Sometimes, a PowerPoint document is packed with lots of slides which can vary in terms of style. If you cared so much about the consistency of your presentation, then making sure each slide is on par with your expectation is a must. But, do you have the time manually check dozens of slides?
Well, probably not. That’s why you need a better system that will ensure most visual elements across slides wouldn’t appear disjointed.
Enter, Slide Master — a PowerPoint feature that can do just that. One example that I have covered before is using it to add a watermark which is something that PowerPoint isn’t natively come with.
Follow along for more details.
What is Slide Master?
In simple terms, Slide Master is a basic framework that controls how each slide is going to look like.
For instance, you can put a logo on a master slide and all the inherited slides would also see the same logo. This is extremely useful to keep the look of the presentation consistent and connected.
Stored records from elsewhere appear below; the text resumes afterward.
Lemma hex_encode_clean c s :
  hex_val c = None → contains_char c (hex_encode s) = false.
Proof.
  intros Hc. induction s as [|x s IH]; [done|]. cbn [hex_encode contains_char]. rewrite IH.
  assert (∀ n, (n < 16)%nat → hex_digit n ≠ c) as Hd.
  { intros n Hn <-. revert Hc. do 16 (destruct n as [|n]; [done|]). lia. }
  rewrite !bool_decide_false; [done| |]; apply Hd.
  - apply Nat.mod_upper_bound. lia.
  - apply Nat.Div0.div_lt_upper_bound. destruct x as [[] [] [] [] [] [] [] []]; vm_compute; lia.
Qed.

(** ** Parts of a string *)
Definition part_of (a s : string) : Prop := ∃ x y, s = x +:+ a +:+ y.

Lemma append_nil_r (s : string) : s +:+ EmptyString = s.
Proof. induction s as [|c s IH]; [done|]. exact (f_equal (String c) IH). Qed.

Lemma part_of_refl s : part_of s s.
Proof. exists EmptyString, EmptyString. by rewrite append_nil_r. Qed.

Lemma part_of_trans a b s : part_of a b → part_of b s → part_of a s.
Proof.
  intros (x & y & ->) (u & v & ->). exists (u +:+ x), (y +:+ v). by rewrite !string_app_assoc.
Qed.

Lemma prefix_app p s : prefix p s = true → s = p +:+ drop_str (String.length p) s.
Proof.
  unfold drop_str. revert s. induction p as [|c p IH]; intros s Hp.
  - cbn [String.length]. rewrite Nat.sub_0_r. clear Hp. induction s as [|x s IHs]; [done|].
    exact (f_equal (String x) IHs).
  - destruct s as [|x s]; [done|]. cbn [prefix] in Hp. destruct (ascii_dec c x) as [->|]; [|done].
    exact (f_equal (String x) (IH s Hp)).
Qed.
(* ===== verification/Saga.v ===== *)
(** * Sagas: coordinator, store, retry policy and the cancellation flow

    - [Policies] models [internal/saga/policies.go];
    - [SagaTypes] models the types of [internal/saga/saga.go] and the store
      interface; [MemoryStore] models [internal/saga/store_memory.go];
    - [Coordinator] models [internal/saga/coordinator.go];
    - [Flows] models [internal/saga/flows.go] on top of the subscription
      service of [Subscriptions].

    A step is a Go closure: here a function on the saga's context (the map
    every step of the saga shares) and on the world outside the saga. The
    prometheus counters are left out. *)
From stdpp Require Import base gmap strings list relations sorting.
From Stdlib Require Import ZArith Lia SpecFloat.
From S2P Require Import Prelude GoFloat Subscriptions.
From Stdlib Require String.

Module Policies.
Record RetryPolicy := {
  MaxAttempts : Z;
  BaseDelay : Duration;
  MaxDelay : Duration;
  Jitter : float64;
}.

Definition DefaultRetry : RetryPolicy :=
  {| MaxAttempts := 3; BaseDelay := 100 * Time.Millisecond;
     MaxDelay := 2 * Time.Second; Jitter := f_lit 2 10 |}.

Definition DefaultRetryPolicy : RetryPolicy := DefaultRetry.

(** [None] is the nil policy. *)
Definition ShouldRetry (p : option RetryPolicy) (retries : Z) : bool :=
  match p with
  | None => false
  | Some p => (retries <? MaxAttempts p) && (0 <=? retries)
  end.

(** [rnd] is the value of [rand.Float64()]. *)
Definition NextDelay (p : option RetryPolicy) (retries : Z) (rnd : float64) : Duration :=
  match p with
  | None => 0
  | Some p =>
      let base := f_mul (f_of_int (BaseDelay p)) (f_of_int retries) in
      if f_le base (f_of_int 0) then 0
      else
        let span := f_mul base (Jitter p) in
        let delay := int64_of_float
          (f_add (f_sub base span) (f_mul (f_mul (f_of_int 2) span) rnd)) in
        if (0 <? MaxDelay p) && (MaxDelay p <? delay) then MaxDelay p else delay
  end.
There are many other things you could do with Slide Master, from changing the text size to adding or removing elements, modifying the footer, and much more. I hope you understand the concept by now because in the next chapter, you will see it in action.
How to use Slide Master
1. Open a PowerPoint document. In this example, I want to change the slide title font to something else.
2. Then go to View.
3. Select Slide Master.
4. You will see this layout. The first slide is the master or mother slide in blue which contains the general look of the slide. While the children slides in green are specific to their respective slide types.
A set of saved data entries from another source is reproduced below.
(* ===== verification/Lockout.v ===== *)
(** * Admin login lockout

    Models [internal/security/lockout.go] (the per-source, per-account
    exponential lockout) and the [Login] handler of [internal/handlers/admin.go]
    that uses it. Every operation takes the clock readings it makes; the
    prometheus counter and the audit log are left out. *)
From stdpp Require Import base gmap strings list.
From Stdlib Require Import ZArith Lia.
From S2P Require Import Prelude.

Definition DefaultBaseLockout : Duration := 1 * Time.Second.
Definition DefaultMaxLockout : Duration := 15 * Time.Minute.
Definition defaultCleanupEvery : Duration := Time.Minute.

Record lockoutEntry := {
  attempts : Z;
  lockedAt : Time;
  lockoutFor : Duration;
}.

Record LockoutTracker := {
  entries : gmap string lockoutEntry;
  baseLockout : Duration;
  maxLockout : Duration;
  lastCleanup : Time;
  cleanupEvery : Duration;
}.

(** [NewLockoutTracker(WithBaseLockout(base), WithMaxLockout(max))]. *)
Definition NewLockoutTracker (base max : Duration) (now : Time) : LockoutTracker :=
  {| entries := ∅; baseLockout := base; maxLockout := max; lastCleanup := now;
     cleanupEvery := defaultCleanupEvery |}.

Definition lockoutKey (source account : string) : string :=
  (source +:+ "|" +:+ account)%string.

Definition set_entries (m : gmap string lockoutEntry) (lt : LockoutTracker) : LockoutTracker :=
  {| entries := m; baseLockout := baseLockout lt; maxLockout := maxLockout lt;
     lastCleanup := lastCleanup lt; cleanupEvery := cleanupEvery lt |}.

Definition expiry (e : lockoutEntry) : Time := Time.Add (lockedAt e) (lockoutFor e).

Definition cleanupLocked (now : Time) (lt : LockoutTracker) : LockoutTracker :=
  if Time.Sub now (lastCleanup lt) <? cleanupEvery lt then lt
  else {| entries := filter (λ '(_, e), Time.After now (expiry e) = false) (entries lt);
          baseLockout := baseLockout lt; maxLockout := maxLockout lt;
          lastCleanup := now; cleanupEvery := cleanupEvery lt |}.

(** The doubling loop of [RecordFailure] with [n] iterations left. *)
Fixpoint double_loop (n : nat) (max duration : Duration) : Duration :=
  match n with
  | O => duration
  | S n =>
      let duration := wrap64 (duration * 2) in
      if max <=? duration then max else double_loop n max duration
  end.

(** [cnow] is read by the cleanup, [now] for the new lock. *)
Definition RecordFailure (cnow now : Time) (source account : string) (lt : LockoutTracker)
    : LockoutTracker :=
  let lt := cleanupLocked cnow lt in
  let k := lockoutKey source account in
  let n := wrap64 (default 0 (attempts <$> entries lt !! k) + 1) in
  let duration := double_loop (Z.to_nat (n - 1)) (maxLockout lt) (baseLockout lt) in
  set_entries (<[k := {| attempts := n; lockedAt := now; lockoutFor := duration |}]> (entries lt)) lt.

(** The part of [IsLocked] under the read lock; [None] when the entry is
    absent. *)
Definition IsLocked_read (now : Time) (source account : string) (lt : LockoutTracker)
    : option bool :=
  match entries lt !! lockoutKey source account with
  | None => None
  | Some e => Some (Time.Before now (expiry e))
  end.

(** The part under the write lock. *)
Definition IsLocked_evict (now : Time) (source account : string) (lt : LockoutTracker)
    : LockoutTracker :=
  let k := lockoutKey source account in
  match entries lt !! k with
  | None => lt
  | Some e => if Time.After now (expiry e) then set_entries (delete k (entries lt)) lt else lt
  end.

Definition IsLocked (now : Time) (source account : string) (lt : LockoutTracker)
    : LockoutTracker * bool :=
  match IsLocked_read now source account lt with
  | None => (lt, false)
  | Some true => (lt, true)
  | Some false => (IsLocked_evict now source account lt, false)
  end.

Definition Reset (source account : string) (lt : LockoutTracker) : LockoutTracker :=
  set_entries (delete (lockoutKey source account) (entries lt)) lt.

Definition LockoutRemaining (now : Time) (source account : string) (lt : LockoutTracker)
    : Duration :=
  match entries lt !! lockoutKey source account with
  | None => 0
  | Some e =>
      if Time.Before now (expiry e) then
        let d := Time.Sub (expiry e) now in d - Z.rem d Time.Second
      else 0
  end.

Definition Attempts (source account : string) (lt : LockoutTracker) : Z :=
  match entries lt !! lockoutKey source account with None => 0 | Some e => attempts e end.

(** ** The login handler *)
Inductive login_response :=
| BadRequest | RateLimited (seconds : Z) | Unauthorized | Authenticated.

(** The clock readings of one request, in order. *)
Record login_clock := { t_locked : Time; t_remaining : Time; t_cleanup : Time; t_record : Time }.

Definition Login (expectedToken : string) (t : login_clock) (source username token : string)
    (lt : LockoutTracker) : LockoutTracker * login_response :=
  if bool_decide (username = "") || bool_decide (token = "") then (lt, BadRequest)
  else
    match IsLocked (t_locked t) source username lt with
    | (lt, true) =>
        (lt, RateLimited (Z.quot (LockoutRemaining (t_remaining t) source username lt) Time.Second))
    | (lt, false) =>
        if negb (bool_decide (expectedToken = "")) && bool_decide (expectedToken = token) then
          (Reset source username lt, Authenticated)
        else (RecordFailure (t_cleanup t) (t_record t) source username lt, Unauthorized)
    end.

(** ** The lockout duration *)
Lemma double_loop_spec n max d :
  0 < d ≤ max → max < 2 ^ 62 →
  double_loop n max d = Z.min (d * 2 ^ Z.of_nat n) max.
Proof.
  revert d. induction n as [|n IH]; intros d Hd Hm; cbn [double_loop]; [lia|].
  rewrite wrap64_id by (unfold in_int64, min_int64, max_int64; lia).
  rewrite Nat2Z.inj_succ, Z.pow_succ_r by lia.
  pose proof (Z.pow_pos_nonneg 2 (Z.of_nat n) ltac:(lia) ltac:(lia)).
  destruct (max <=? d * 2) eqn:Hc; [nia|]. rewrite IH by lia. f_equal. lia.
Qed.

Lemma lookup_cleanup cnow lt k e :
  entries (cleanupLocked cnow lt) !! k = Some e → entries lt !! k = Some e.
Proof. unfold cleanupLocked. case_match; [done|]. simpl. by intros [? _]%map_lookup_filter_Some. Qed.

Lemma lookup_cleanup_live cnow lt k e :
  entries lt !! k = Some e → cnow ≤ expiry e → entries (cleanupLocked cnow lt) !! k = Some e.
Proof.
  intros He Hx. unfold cleanupLocked. case_match; [done|]. simpl.
  apply map_lookup_filter_Some. split; [done|]. by apply After_false.
Qed.

Lemma cleanup_params cnow lt :
  baseLockout (cleanupLocked cnow lt) = baseLockout lt ∧
  maxLockout (cleanupLocked cnow lt) = maxLockout lt.
Proof. unfold cleanupLocked. by case_match. Qed.

(** The failures a cleanup leaves on record for a pair. *)
Definition surviving (cnow : Time) (source account : string) (lt : LockoutTracker) : Z :=
  Attempts source account (cleanupLocked cnow lt).

(** [RecordFailure] locks the pair out. With a base of at most the
    maximum, the failure that follows [n] recorded ones locks for
    [min (base * 2^n) max]: [IsLocked] answers true exactly until that much
    time has passed since the failure. *)
Theorem RecordFailure_locks cnow now source account lt t :
  0 < baseLockout lt ≤ maxLockout lt → maxLockout lt < 2 ^ 62 →
  0 ≤ surviving cnow source account lt < max_int64 →
  let d := Z.min (baseLockout lt * 2 ^ surviving cnow source account lt) (maxLockout lt) in
  let lt' := RecordFailure cnow now source account lt in
  snd (IsLocked t source account lt') = (t <? now + d) ∧
  Attempts source account lt' = surviving cnow source account lt + 1.
Proof.
  intros Hb Hm Hn. unfold surviving, Attempts, RecordFailure in *.
  destruct (cleanup_params cnow lt) as [Hcb Hcm].
  set (lt0 := cleanupLocked cnow lt) in *. set (k := lockoutKey source account) in *.
  set (n := match entries lt0 !! k with None => 0 | Some e => attempts e end) in *.
  assert (default 0 (attempts <$> entries lt0 !! k) = n) as -> by (unfold n; by destruct (_ !! _)).
  rewrite wrap64_id by (unfold in_int64, min_int64, max_int64 in *; lia).
  simpl. rewrite Hcb, Hcm, double_loop_spec by done.
  replace (Z.of_nat (Z.to_nat (n + 1 - 1))) with n by lia.
  unfold IsLocked, IsLocked_read, expiry, Time.Before, Time.Add. simpl. fold k.
  rewrite !lookup_insert_eq. simpl. split; [|done]. by case_match.
Qed.

Lemma RecordFailure_locks_witness :
  let lt := RecordFailure 5 5 "ip" "root" (NewLockoutTracker 10 1000 0) in
  snd (IsLocked 25 "ip" "root" (RecordFailure 6 6 "ip" "root" lt)) = true ∧
  snd (IsLocked 26 "ip" "root" (RecordFailure 6 6 "ip" "root" lt)) = false.
Proof.
  intros lt.
  assert (∀ t, snd (IsLocked t "ip" "root" (RecordFailure 6 6 "ip" "root" lt)) = (t <? 6 + 20)) as Hl.
  { intros t. apply (RecordFailure_locks 6 6 "ip" "root" lt t);
      [split; vm_compute; congruence|vm_compute; congruence|split; vm_compute; congruence]. }
  split; [apply (Hl 25)|apply (Hl 26)].
Defined.

(** ** Logins in sequence *)
Section logins.
Context (expectedToken source username : string) (base max : Duration).

Definition k := lockoutKey source username.

(** A request: its clock readings and the token it offers. *)
Definition login (lt : LockoutTracker) (r : login_clock * string) : LockoutTracker :=
  fst (Login expectedToken (fst r) source username (snd r) lt).

(** No request of the run reads the clock at the exact instant at which the
    current lockout ends. *)
Fixpoint off_expiry (lt : LockoutTracker) (rs : list (login_clock * string)) : Prop :=
  match rs with
  | [] => True
  | r :: rs =>
      (∀ e, entries lt !! k = Some e → t_locked (fst r) ≠ expiry e) ∧ off_expiry (login lt r) rs
  end.

Definition base_only (lt : LockoutTracker) : Prop :=
  baseLockout lt = base ∧
  ∀ e, entries lt !! k = Some e → attempts e = 1 ∧ lockoutFor e = base.

Lemma IsLocked_base_only t lt :
  base_only lt → (∀ e, entries lt !! k = Some e → t ≠ expiry e) →
  let '(lt', locked) := IsLocked t source username lt in
  base_only lt' ∧ (locked = false → entries lt' !! k = None).
Proof.
  intros Hbo Hoff. unfold IsLocked, IsLocked_read, IsLocked_evict. fold k.
  destruct (entries lt !! k) as [e|] eqn:He; [|by split].
  specialize (Hoff _ eq_refl). destruct (Time.Before t (expiry e)) eqn:Hbf; [by split|].
  apply Before_false in Hbf. rewrite (proj2 (After_true _ _)) by lia.
  split; [split; [apply Hbo|]|intros _]; simpl.
  - intros e'. by rewrite lookup_delete_eq.
  - by rewrite lookup_delete_eq.
Qed.

Lemma login_base_only lt r :
  base_only lt → (∀ e, entries lt !! k = Some e → t_locked (fst r) ≠ expiry e) →
  base_only (login lt r).
Proof.
  intros Hb Hoff. unfold login, Login. case_match; [done|].
  pose proof (IsLocked_base_only (t_locked (fst r)) lt Hb Hoff) as Hi.
  destruct (IsLocked _ _ _ lt) as [lt' []]; [by destruct Hi|].
  destruct Hi as [[Hbase _] He]. specialize (He eq_refl). case_match; simpl.
  - split; [done|]. intros e. simpl. fold k. by rewrite lookup_delete_eq.
  - destruct (cleanup_params (t_cleanup (fst r)) lt') as [Hcb _].
    split; [etrans; [exact Hcb|exact Hbase]|]. intros e. unfold RecordFailure. cbn [entries set_entries]. fold k.
    destruct (entries (cleanupLocked _ lt') !! k) as [e'|] eqn:He'.
    { apply lookup_cleanup in He'. congruence. }
    rewrite lookup_insert_eq. intros [= <-]. simpl. by rewrite Hcb.
Qed.

(** through the login handler the lockout does not grow. [IsLocked]
    forgets a pair as soon as its lockout has expired, and the handler asks it
    before recording a failure, so however many logins fail one after the
    other, the record shows one attempt and the base duration. *)
Theorem Login_lockout_never_grows now rs :
  off_expiry (NewLockoutTracker base max now) rs →
  base_only (foldl login (NewLockoutTracker base max now) rs).
Proof.
  assert (base_only (NewLockoutTracker base max now)) as Hb.
  { split; [done|]. intros e. simpl. by rewrite lookup_empty. }
  revert Hb. generalize (NewLockoutTracker base max now) as lt.
  induction rs as [|r rs IH]; intros lt Hb Ho; [done|].
  destruct Ho as [Ho Hs]. simpl. by apply IH; [apply login_base_only|].
Qed.
End logins.

Definition at_ (t : Time) : login_clock * string :=
  ({| t_locked := t; t_remaining := t; t_cleanup := t; t_record := t |}, "wrong"%string).

Lemma Login_lockout_never_grows_witness :
  let rs := [at_ 1; at_ 12; at_ 45] in
  let lt := foldl (login "secret" "ip" "root") (NewLockoutTracker 10 1000 0) rs in
  base_only "ip" "root" 10 lt ∧ Attempts "ip" "root" lt = 1 ∧
  LockoutRemaining 46 "ip" "root" lt = 0.
Proof.
  intros rs lt. split; [|split; vm_compute; reflexivity].
  apply (Login_lockout_never_grows "secret" "ip" "root" 10 1000 0 rs).
  repeat (split; [intros e; vm_compute; intros [= <-]; discriminate|]). exact I.
Defined.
5. You can modify the mother or children slide. For example, I’m changing the font slide title.
6. After you are finished, go to View and click Normal to return.
7. And here is the result. Notice that the title on other slides is changed even though I have only done a single work.
Pretty cool, isn’t it?
Again, there are tons of things you can do beyond just replacing a font style. Try using this feature to make your work faster, easier, and most importantly, consistent across slides. I hope this guide helps you!